What is required
Would you print out every entry exactly as given?

Information given

Lemma setup_counters s :
  rpc_calls (snd (_setup_connections env self s)) = rpc_calls s /\
  resolve_calls (snd (_setup_connections env self s)) = Datatypes.S (resolve_calls s).
Proof.
  set (P := fun s' => rpc_calls s' = rpc_calls s /\
                      resolve_calls s' = Datatypes.S (resolve_calls s)).
  change (P (snd (_setup_connections env self s))).
  unfold _setup_connections, bind at 1, gethostbyname_ex at 1.
  destruct (env_gethostbyname_ex env (resolve_calls s) (host self)) as [current|e];
    [|split; reflexivity].
  cbv beta.
  assert (HP : P (emit (EvResolve (host self)) (tick_resolve s))) by (split; reflexivity).
  revert HP. generalize (emit (EvResolve (host self)) (tick_resolve s)) as s1.
  apply inv_bind; [intros s' H; exact H|intros ks]. cbv zeta.
  destruct (set_eqb _ _); [intros s' H; exact H|].
  apply inv_bind; [apply inv_for; intros x s' H; exact H|intros _].
  - apply inv_for. intros a s' H.
    unfold bind, Connection_new, modify, ret, pool_setitem.
    simpl. destruct (RR.setitem a (mk_connection a (port self) (pem self)) (_pool s'));
      exact H.
Qed.

Lemma attempt_counters b req s :
  rpc_calls (snd (try_ (stub <- get_round_robin_stub b ;; call_predict env stub req) s))
    <= Datatypes.S (rpc_calls s) /\
  resolve_calls (snd (try_ (stub <- get_round_robin_stub b ;; call_predict env stub req) s))
    = resolve_calls s.
Proof.
  unfold try_, get_round_robin_stub, pool_next, bind.
  destruct (RR.next (_pool s)) as [[[a c] p]|]; cbv beta iota; simpl; lia.
Qed.

Lemma retry_loop_counters b cl req :
  forall tries errors s,
  rpc_calls (snd (retry_loop env self b cl req tries errors s)) <= rpc_calls s + tries /\
  resolve_calls (snd (retry_loop env self b cl req tries errors s)) <= resolve_calls s + tries.
Proof.
  induction tries as [|t IH]; intros errors s; [simpl; lia|].
  enough (H : forall p, p = retry_loop env self b cl req (Datatypes.S t) errors s ->
                rpc_calls (snd p) <= rpc_calls s + Datatypes.S t /\
                resolve_calls (snd p) <= resolve_calls s + Datatypes.S t)
    by (apply H; reflexivity).
  intros p Hp. cbn [retry_loop] in Hp.
  pose proof (attempt_counters b req s) as [A1 A2].
  unfold bind at 1 in Hp.
  destruct (try_ (stub <- get_round_robin_stub b ;; call_predict env stub req) s)
    as [[r|e0] s1] eqn:E; simpl in A1, A2; [|subst p; simpl; lia].
  destruct r as [resp|e]; [subst p; simpl; lia|].
  destruct (cl e) as [e'| |]; [subst p; simpl; lia| |].
  - pose proof (setup_counters (emit (EvWarning "serving_utils.Client -- empty pool") s1))
      as [B1 B2].
    unfold log_warning, modify, bind in Hp.
    destruct (_setup_connections env self (emit (EvWarning "serving_utils.Client -- empty pool") s1))
      as [[u|e1] s3]; subst p; simpl in B1, B2 |- *; [|lia].
    destruct (IH (errors ++ [e])%list s3). lia.
  - pose proof (setup_counters (emit (EvException e) s1)) as [B1 B2].
    unfold log_exception, modify, bind in Hp.
    destruct (_setup_connections env self (emit (EvException e) s1))
      as [[u|e1] s3]; subst p; simpl in B1, B2 |- *; [|lia].
    destruct (IH (errors ++ [e])%list s3). lia.
Qed.

End Counts.

(** X8: whatever the resolver and the backends answer, one call of
    [predict] or [async_predict] sends at most [n_trys] Predict RPCs and
    calls the resolver at most [n_trys + 1] times (once up front and once
    after each failed attempt). *)
Theorem predict_bounded_calls env self (is_async : bool) data output_names model_name sig s :
  rpc_calls (snd ((if is_async then async_predict else predict)
                    env self data output_names model_name sig s))
    <= rpc_calls s + Z.to_nat (n_trys self) /\
  resolve_calls (snd ((if is_async then async_predict else predict)
                        env self data output_names model_name sig s))
    <= resolve_calls s + Datatypes.S (Z.to_nat (n_trys self)).
Proof.
  destruct (setup_counters env self s) as [A1 A2].
  enough (H : forall cl p,
    p = (_setup_connections env self ;;
         let request := _predict_request data model_name output_names sig in
         response <- retry_loop env self is_async cl request (Z.to_nat (n_trys self)) [] ;;
         ret (parse_predict_response response)) s ->
    rpc_calls (snd p) <= rpc_calls s + Z.to_nat (n_trys self) /\
    resolve_calls (snd p) <= resolve_calls s + Datatypes.S (Z.to_nat (n_trys self)))
    by (destruct is_async; [apply (H classify_async)|apply (H classify_sync)]; reflexivity).
  intros cl p Hp. unfold bind at 1 in Hp.
  destruct (_setup_connections env self s) as [[u|e] s1];
    simpl in A1, A2; [|subst p; simpl; lia].
  cbv zeta in Hp. unfold bind in Hp.
  destruct (retry_loop_counters env self is_async cl
              (_predict_request data model_name output_names sig) (Z.to_nat (n_trys self)) [] s1)
    as [B1 B2].
  destruct (retry_loop env self is_async cl _ _ _ s1) as [[r|e] s2];
    subst p; simpl in *; lia.
Qed.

Your solution
Lemma setup_counters s :
  rpc_calls (snd (_setup_connections env self s)) = rpc_calls s /\
  resolve_calls (snd (_setup_connections env self s)) = Datatypes.S (resolve_calls s).
Proof.
  set (P := fun s' => rpc_calls s' = rpc_calls s /\
                      resolve_calls s' = Datatypes.S (resolve_calls s)).
  change (P (snd (_setup_connections env self s))).
  unfold _setup_connections, bind at 1, gethostbyname_ex at 1.
  destruct (env_gethostbyname_ex env (resolve_calls s) (host self)) as [current|e];
    [|split; reflexivity].
  cbv beta.
  assert (HP : P (emit (EvResolve (host self)) (tick_resolve s))) by (split; reflexivity).
  revert HP. generalize (emit (EvResolve (host self)) (tick_resolve s)) as s1.
  apply inv_bind; [intros s' H; exact H|intros ks]. cbv zeta.
  destruct (set_eqb _ _); [intros s' H; exact H|].
  apply inv_bind; [apply inv_for; intros x s' H; exact H|intros _].
  - apply inv_for. intros a s' H.
    unfold bind, Connection_new, modify, ret, pool_setitem.
    simpl. destruct (RR.setitem a (mk_connection a (port self) (pem self)) (_pool s'));
      exact H.
Qed.

Lemma attempt_counters b req s :
  rpc_calls (snd (try_ (stub <- get_round_robin_stub b ;; call_predict env stub req) s))
    <= Datatypes.S (rpc_calls s) /\
  resolve_calls (snd (try_ (stub <- get_round_robin_stub b ;; call_predict env stub req) s))
    = resolve_calls s.
Proof.
  unfold try_, get_round_robin_stub, pool_next, bind.
  destruct (RR.next (_pool s)) as [[[a c] p]|]; cbv beta iota; simpl; lia.
Qed.

Lemma retry_loop_counters b cl req :
  forall tries errors s,
  rpc_calls (snd (retry_loop env self b cl req tries errors s)) <= rpc_calls s + tries /\
  resolve_calls (snd (retry_loop env self b cl req tries errors s)) <= resolve_calls s + tries.
Proof.
  induction tries as [|t IH]; intros errors s; [simpl; lia|].
  enough (H : forall p, p = retry_loop env self b cl req (Datatypes.S t) errors s ->
                rpc_calls (snd p) <= rpc_calls s + Datatypes.S t /\
                resolve_calls (snd p) <= resolve_calls s + Datatypes.S t)
    by (apply H; reflexivity).
  intros p Hp. cbn [retry_loop] in Hp.
  pose proof (attempt_counters b req s) as [A1 A2].
  unfold bind at 1 in Hp.
  destruct (try_ (stub <- get_round_robin_stub b ;; call_predict env stub req) s)
    as [[r|e0] s1] eqn:E; simpl in A1, A2; [|subst p; simpl; lia].
  destruct r as [resp|e]; [subst p; simpl; lia|].
  destruct (cl e) as [e'| |]; [subst p; simpl; lia| |].
  - pose proof (setup_counters (emit (EvWarning "serving_utils.Client -- empty pool") s1))
      as [B1 B2].
    unfold log_warning, modify, bind in Hp.
    destruct (_setup_connections env self (emit (EvWarning "serving_utils.Client -- empty pool") s1))
      as [[u|e1] s3]; subst p; simpl in B1, B2 |- *; [|lia].
    destruct (IH (errors ++ [e])%list s3). lia.
  - pose proof (setup_counters (emit (EvException e) s1)) as [B1 B2].
    unfold log_exception, modify, bind in Hp.
    destruct (_setup_connections env self (emit (EvException e) s1))
      as [[u|e1] s3]; subst p; simpl in B1, B2 |- *; [|lia].
    destruct (IH (errors ++ [e])%list s3). lia.
Qed.

End Counts.

(** X8: whatever the resolver and the backends answer, one call of
    [predict] or [async_predict] sends at most [n_trys] Predict RPCs and
    calls the resolver at most [n_trys + 1] times (once up front and once
    after each failed attempt). *)
Theorem predict_bounded_calls env self (is_async : bool) data output_names model_name sig s :
  rpc_calls (snd ((if is_async then async_predict else predict)
                    env self data output_names model_name sig s))
    <= rpc_calls s + Z.to_nat (n_trys self) /\
  resolve_calls (snd ((if is_async then async_predict else predict)
                        env self data output_names model_name sig s))
    <= resolve_calls s + Datatypes.S (Z.to_nat (n_trys self)).
Proof.
  destruct (setup_counters env self s) as [A1 A2].
  enough (H : forall cl p,
    p = (_setup_connections env self ;;
         let request := _predict_request data model_name output_names sig in
         response <- retry_loop env self is_async cl request (Z.to_nat (n_trys self)) [] ;;
         ret (parse_predict_response response)) s ->
    rpc_calls (snd p) <= rpc_calls s + Z.to_nat (n_trys self) /\
    resolve_calls (snd p) <= resolve_calls s + Datatypes.S (Z.to_nat (n_trys self)))
    by (destruct is_async; [apply (H classify_async)|apply (H classify_sync)]; reflexivity).
  intros cl p Hp. unfold bind at 1 in Hp.
  destruct (_setup_connections env self s) as [[u|e] s1];
    simpl in A1, A2; [|subst p; simpl; lia].
  cbv zeta in Hp. unfold bind in Hp.
  destruct (retry_loop_counters env self is_async cl
              (_predict_request data model_name output_names sig) (Z.to_nat (n_trys self)) [] s1)
    as [B1 B2].
  destruct (retry_loop env self is_async cl _ _ _ s1) as [[r|e] s2];
    subst p; simpl in *; lia.
Qed.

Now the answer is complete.